The MAGA climber insisted that the mandatory time-out for women — made to wait a minimum of 24 hours and receive compulsory state dogma in person before they can access their desired abortion — was in line with standard informed consent medical practice.
But the Sylvania lawmaker could not cite any other medical procedures that had legislatively required waiting periods — which may add discriminatory to an inevitable lawsuit against H.B. 347 as a blatant violation of the state constitution.
Still, Williams maintained that his contrived restrictions against adult female patients seeking reproductive health care (that he opposes) simply “gives informed consent to women who are considering undergoing an abortion procedure” because “women deserve to know what they are going through, what the potential complications are, what are the long-term effects of the decisions they’re going to make.”
Translation: The little ladies, unsophisticated as they are in these weighty matters of reproductive choice, need the state to dictate the parameters of their doctor-patient relationships for them.
The rank condescension is striking.
Yet Ohio House Speaker Matt Huffman is all for the medically unnecessary and logistically burdensome 24-hour waiting period legislation and scoffs at arguments that it is an unconstitutional barrier to a legal medical procedure.
“If somebody wants to get an abortion, this (H.B 347) isn’t going to stop them or really even delays them,” said the Lima Republican who spearheaded the GOP’s unsuccessful campaigns to end Ohioans’ majority voting rights and defeat the abortion rights amendment.
Of course, state-ordered delays for women seeking abortions infringes on their constitutional right to choose without patronizing political interference.
Of course, pending legislation (Ohio House Bill 783) that would require health care providers to inform patients about medically groundless “abortion pill reversal” treatments is an affront to women best served by evidence-based facts with their health care.

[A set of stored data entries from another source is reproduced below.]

(* ===== verification/RecoveryPublication.v ===== *)
(** * Recording a supersession

    crates/rs3-repository/src/v3/recovery/publication.rs: from the accepted
    registry and a publication plan, the section that the next commit carries.
    What the writer captures is what every reader computes when it applies the
    section to the same registry. *)

From Stdlib Require Import Sorting.Sorted.
From S2P Require Import Prelude Ord Text Types External V3Wire ObjectKeys Commit Format Anchor.
From S2P Require Import RecoveryPolicy StoreTypes RecoveryHistory RecoveryFacts.
Open Scope Z_scope.
Import V3.

Record AcceptedRecoveryState : Type := {
  accepted_policy : RecoveryPolicy;
  accepted_snapshot : RecoverySnapshot
}.

Record CapturedRecoveryPublication : Type := {
  publication : V3PublicationPlan;
  previous : AcceptedRecoveryState;
  captured_policy : RecoveryPolicy;
  required_coverage_until_ms : Z;    (* i64 *)
  section : RecoverySection
}.

(** [Iterator::min]. *)
Definition min_of (l : list Z) : option Z :=
  match l with
  | [] => None
  | z :: l' => Some (fold_left Z.min l' z)
  end.

Definition next_expiry_cutoff_ms (state : AcceptedRecoveryState) : option Z :=
  let snapshot := accepted_snapshot state in
  let old := expire_before_ms snapshot in
  min_of (List.filter (fun deadline => deadline >? old)
    (map protected_until_ms (tail snapshot)
     ++ map (fun r => if minimum_deadline_ms (claims r) >? old then minimum_deadline_ms (claims r)
                      else maximum_deadline_ms (claims r)) (pages snapshot))).

Definition expiry_checkpoint_due (state : AcceptedRecoveryState) (sampled_now_ms : Z) (policy : RecoveryPolicy) :
    V3Result bool :=
  cutoff <-? expiry_cutoff_ms policy sampled_now_ms ;;
  let cutoff := Z.max cutoff (expire_before_ms (accepted_snapshot state)) in
  Ok (is_some_and (fun deadline => deadline <=? cutoff) (next_expiry_cutoff_ms state)).

(** [retain] of the points and pages that outlive [cutoff]. *)
Definition live_tail (cutoff : Z) (s : RecoverySnapshot) : list RecoveryPoint :=
  List.filter (fun p => protected_until_ms p >? cutoff) (tail s).
Definition live_pages (cutoff : Z) (s : RecoverySnapshot) : list RecoveryPageRef :=
  List.filter (fun r => maximum_deadline_ms (claims r) >? cutoff) (pages s).

Section Publication.
Context `{Primitives}.

(** The snapshot of a root: the captured registry after the transition. *)
Definition root_snapshot (s : RecoverySnapshot) (cutoff : Z) (roll : bool) (point : RecoveryPoint) :
    V3Result RecoverySnapshot :=
  if roll then
    c <-? page_claims {| points := live_tail cutoff s |} ;;
    Ok {| pages := live_pages cutoff s ++ [{| location := ThisSection 0; claims := c |}];
          tail := [point]; expire_before_ms := cutoff |}
  else Ok {| pages := live_pages cutoff s; tail := live_tail cutoff s ++ [point]; expire_before_ms := cutoff |}.

(** The section of the next commit, with the registry it replaces. *)
Definition captured_section (policy : RecoveryPolicy) (registry : RecoverySnapshot) (cutoff : Z) (roll : bool)
    (point : RecoveryPoint) (snapshot : option RecoverySnapshot) : RecoverySection :=
  {| current_policy := policy;
     delta := {| register := Some point;
                 delta_expire_before_ms := if cutoff >? expire_before_ms registry then Some cutoff else None;
                 roll_tail := if roll then Some 0 else None |};
     snapshot := snapshot;
     local_pages := if roll then [{| points := live_tail cutoff registry |}] else [] |}.

Definition CapturedRecoveryPublication_new (publication : V3PublicationPlan) (previous : AcceptedRecoveryState)
    (current_policy : RecoveryPolicy) (is_root : bool) : V3Result CapturedRecoveryPublication :=
  let chosen := plan_publish_time_ms publication in
  let registry := accepted_snapshot previous in
  cutoff <-? expiry_cutoff_ms current_policy (sampled_now_ms publication) ;;
  let cutoff := Z.max cutoff (expire_before_ms registry) in
  coverage_old <-? coverage_until_ms (accepted_policy previous) chosen ;;
  coverage_new <-? coverage_until_ms current_policy chosen ;;
  promised <-? promised_until_ms (accepted_policy previous) chosen ;;
  let point := {| point_anchor := plan_parent publication;
                  point_publish_time_ms := parent_publish_time_ms publication;
                  protected_until_ms := promised;
                  policy_id := identity (accepted_policy previous) |} in
  let roll := len (live_tail cutoff registry) =? MAX_RECOVERY_TAIL_RECORDS in
  reject_if (roll && (len (live_pages cutoff registry) >=? MAX_RECOVERY_PAGES)) RecoveryHistoryCapacity ;;?
  snapshot <-? (if is_root then snapshot <-? root_snapshot registry cutoff roll point ;; Ok (Some snapshot)
                else Ok None) ;;
  let section := captured_section current_policy registry cutoff roll point snapshot in
  validate_for_commit section
    (Some (plan_parent publication, parent_publish_time_ms publication, accepted_policy previous))
    chosen is_root cutoff ;;?
  Ok {| publication := publication; previous := previous; captured_policy := current_policy;
        required_coverage_until_ms := Z.max coverage_old coverage_new; section := section |}.

(** ** What the writer captures is what readers compute *)

(** Everything in the registry precedes the current head. *)
Definition registry_before (s : RecoverySnapshot) (head : V3AnchorState) (time : Z) : Prop :=
  Forall (fun p => point_sequence p < anchor_sequence head /\ point_publish_time_ms p < time) (tail s)
  /\ Forall (fun r => last_sequence (claims r) < anchor_sequence head) (pages s)
  /\ expire_before_ms s <= time.

Definition rolls (cutoff : Z) (s : RecoverySnapshot) : bool := len (live_tail cutoff s) =? MAX_RECOVERY_TAIL_RECORDS.

(** The registry after a supersession: what expired at [cutoff] is gone, a
    full tail has become a page of the enclosing commit, the point is last. *)
Definition superseded (s : RecoverySnapshot) (cutoff : Z) (enclosing : V3AnchorState) (ordinal : Z)
    (point : RecoveryPoint) (c : RecoveryPageClaims) : RecoverySnapshot :=
  if rolls cutoff s then
    {| pages := live_pages cutoff s ++ [{| location := Exact enclosing ordinal 0; claims := c |}];
       tail := [point]; expire_before_ms := cutoff |}
  else {| pages := live_pages cutoff s; tail := live_tail cutoff s ++ [point]; expire_before_ms := cutoff |}.

Lemma live_filter_true cutoff l :
  Forall (fun p => cutoff < protected_until_ms p) (List.filter (fun p => protected_until_ms p >? cutoff) l).
Proof. eapply List.Forall_impl; [|apply Forall_filter_true]. intros p B. cbv beta in B. b2p. lia. Qed.

Lemma live_tail_same s : snapshot_ok s -> live_tail (expire_before_ms s) s = tail s.
Proof.
  intros (_ & _ & _ & F & _). unfold live_tail. induction F as [|p l L F IH]; cbn [List.filter]; [done|].
  rewrite IH. case_if; b2p; [done|lia].
Qed.

Lemma live_pages_same s : snapshot_ok s -> live_pages (expire_before_ms s) s = pages s.
Proof.
  intros (_ & _ & _ & _ & F & _). unfold live_pages. induction F as [|r l (_ & _ & L) F IH]; cbn [List.filter]; [done|].
  rewrite IH. case_if; b2p; [done|lia].
Qed.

Of course, another measure requiring certified reporting of all fetal life and deaths in the state would affect patients dealing with pregnancy loss for any reason.
Of course, none of these extreme anti-abortion bills fashioned by pandering politicians are what Ohioans voted for three years ago.
But until Ohioans spend as much time focused on the Ohio Statehouse as the White House, Ohio’s unchecked overlords will continue doing their own thing regardless of what a decisive majority of voters want.
On abortion rights. Legalized weed. Massive data centers. Fracking in state parks. Funding for public education. Commonsense gun reform.
Your sovereignty is not supreme in your legislature, but it should be.
This story is republished from the Ohio Capital Journal. View the original article.